**Task brief:**
Somewhere below are a line with "0 <= d <= 5 -> period o d ns = (s, e) ->" and a later line with "destruct (civil_of_days n)". Output exactly those lines and all lines between them.

Stored data entries:
(** [GregorianDuration] is the length, in milliseconds, of the same period. *)
Lemma GregorianDuration_period (o d ns s e : Z) :
  0 <= d <= 5 -> period o d ns = (s, e) ->
  GregorianDuration (mkTime ns (FixedZone o)) d = Ok ((e - s) / Millisecond).
Proof.
  intros Hd Hp. unfold GregorianDuration, period, period_days in *.
  unfold tDate. rewrite (proj1 (local_day ns o)). simpl t_loc.
  set (n := (ns + o * Second) / Day) in *.
  destruct (civil_of_days n) as [[y m] dd] eqn:E.
  pose proof (civil_of_days_spec _ _ _ _ E) as (Hm & _ & _ & _ & _).
  destruct (Z.eqb_spec d GregorianMinutes) as [->|H0].
  { injection Hp as <- <-. rewrite Z.add_simpl_l. done. }
  destruct (Z.eqb_spec d GregorianHours) as [->|H1].
  { injection Hp as <- <-. rewrite Z.add_simpl_l. done. }
  destruct (Z.eqb_spec d GregorianDays) as [->|H2].
  { injection Hp as <- <-. replace (_ - _ - _) with Day by (unfold Day; lia). done. }
  destruct (Z.eqb_spec d GregorianWeeks) as [->|H3].
  { injection Hp as <- <-. replace (_ - _ - _) with (7 * Day) by (unfold Day; lia). done. }
  destruct (Z.eqb_spec d GregorianMonths) as [->|H4].
  { fold (first_of o y m). destruct (next_month y m) as [y' m'] eqn:En. injection Hp as <- <-.
    pose proof (month_span y m y' m' Hm En). pose proof (next_month_range y m y' m' Hm En).
    rewrite (first_of_next_month o y m y' m') by done.
    rewrite Milliseconds_sub; rewrite !first_of_ns by done; [done|].
    unfold Day, Hour, Minute, Second, max_i64 in *. lia. }
  destruct (Z.eqb_spec d GregorianYears) as [->|H5];
    [|unfold GregorianYears, GregorianMonths, GregorianWeeks, GregorianDays, GregorianHours, GregorianMinutes in *; lia].
  injection Hp as <- <-. fold (first_of o y 1). rewrite first_of_next_year.
  pose proof (march1_step (y - 1)) as Hs. replace (y - 1 + 1) with y in Hs by lia.
  assert (days_of_civil y 1 1 + 365 <= days_of_civil (y + 1) 1 1 <= days_of_civil y 1 1 + 366).
  { unfold days_of_civil, of_march. simpl. replace (y + 1 - 1) with y by lia. lia. }
  rewrite Milliseconds_sub; rewrite !first_of_ns by lia; [done|].
  unfold Day, Hour, Minute, Second, max_i64 in *. lia.
Qed.

(** Any other number of the duration field is an error, of both functions. *)
Lemma gregorian_invalid (now : Time) (d : Z) : ~ 0 <= d <= 5 ->
  GregorianExpiration now d = Err gregorian_error /\ GregorianDuration now d = Err gregorian_error.
Proof.
  intros Hd. unfold GregorianExpiration, GregorianDuration,
    GregorianYears, GregorianMonths, GregorianWeeks, GregorianDays, GregorianHours, GregorianMinutes.
  repeat (rewrite (proj2 (Z.eqb_neq d _)) by lia). done.
Qed.

(** C39: In a zone with a fixed offset, a Gregorian limit expires with the calendar period
    that contains the moment (minute, hour, day, week ending on Sunday, month, year):
    [GregorianExpiration] is the last millisecond of that period, and [GregorianDuration]
    its length, as long as the period ends after 1970 and within the range of nanoseconds
    in 64 bits. *)
Theorem Gregorian_periods (o d ns s e : Z)
    (Hd : 0 <= d <= 5) (Hp : period o d ns = (s, e)) (He : 0 < e <= max_i64) :
  s <= ns < e /\
  GregorianExpiration (mkTime ns (FixedZone o)) d = Ok (e / Millisecond - 1) /\
  GregorianDuration (mkTime ns (FixedZone o)) d = Ok ((e - s) / Millisecond).
Proof.
  destruct (GregorianExpiration_period o d ns s e Hd Hp He) as [Hin Hx]. split; [done|]. split; [done|].
  by apply GregorianDuration_period.
Qed.
(* ===== verification/Demo.v ===== *)
(** * Concrete worlds

    An empty process with an LRU cache of ten items, with and without the in-memory
    store, a frozen clock, and a few requests; the examples that evaluate the
    theorems at concrete inputs start from these. *)

From stdpp Require Import base gmap strings list.
From Stdlib Require Import ZArith Lia.
From S2P Require Import Prelude Float64 Types GoTime Runtime LRUCache Store.

Local Open Scope Z_scope.

(** A process whose clock stands still at [ms] milliseconds. *)
Definition demoEnv (ms : Z) : Env := mkEnv ∅ 0 (fun _ => ms * 1000000) 0 UTC ∅ fzero.

Definition demoWorld (ms : Z) (s : option MockStore) : World LRUCache MockStore :=
  mkWorld (demoEnv ms) (NewLRUCache 10) s.

Lemma demoWorld_ok (ms : Z) : world_ok (demoWorld ms None).
Proof. constructor; simpl; [done|by apply NewLRUCache_wf|done]. Qed.

Lemma demoWorld_store_ok (ms : Z) : world_ok (demoWorld ms (Some NewMockStore)).
Proof. constructor; simpl; [done|by apply NewLRUCache_wf|done]. Qed.

(** Ten per minute on "account:1234", created at the millisecond [at_ms]. *)
Definition demoReq (alg : Algorithm) (hits at_ms : Z) : RateLimitReq :=
  mkReq "requests_per_min" "account:1234" hits 10 60000 alg BATCHING 0 ∅ (Some at_ms) 0.

Definition owner : RateLimitReqState := mkReqState true 0.
Definition replica : RateLimitReqState := mkReqState false 0.

(** The state a run ends in. *)
Definition after {St A} (m : M St A) (s : St) : St :=
  match m s with Ret (_, s') => s' | Panic _ => s end.

Lemma after_triple {St A} (P : St -> Prop) (m : M St A) (Q : A -> St -> Prop) (R : St -> Prop) (s : St) :
  triple P m Q -> P s -> (forall a s', Q a s' -> R s') -> R (after m s).
Proof. intros Hm Hs HR. destruct (Hm s Hs) as (a & s' & Hr & HQ). unfold after. rewrite Hr. eauto. Qed.

Lemma iso_start {C S : Type} `{CacheLaws C} `{StoreLaws S} (k : string) (w : World C S) :
  world_ok w -> iso (w_env w) k w.
Proof. intros Hw. split; [done|]. constructor; [|done|done]. intros p it Hp. by exists it. Qed.

(** The heap of an isolated run. *)
Lemma iso_other {C S : Type} `{CacheLaws C} `{StoreLaws S} (h : Env) (k : string) (w : World C S)
    (p : Ptr) (it : CacheItem) :
  iso h k w -> e_heap h !! p = Some it -> it_Key it <> k -> e_heap (w_env w) !! p = Some it.
Proof. intros [_ Hs] Hp Hk. destruct (sb_items _ _ _ Hs p it Hp) as (it' & -> & _ & ->); done. Qed.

**Exercise answer:**
  0 <= d <= 5 -> period o d ns = (s, e) ->
  GregorianDuration (mkTime ns (FixedZone o)) d = Ok ((e - s) / Millisecond).
Proof.
  intros Hd Hp. unfold GregorianDuration, period, period_days in *.
  unfold tDate. rewrite (proj1 (local_day ns o)). simpl t_loc.
  set (n := (ns + o * Second) / Day) in *.
  destruct (civil_of_days n) as [[y m] dd] eqn:E.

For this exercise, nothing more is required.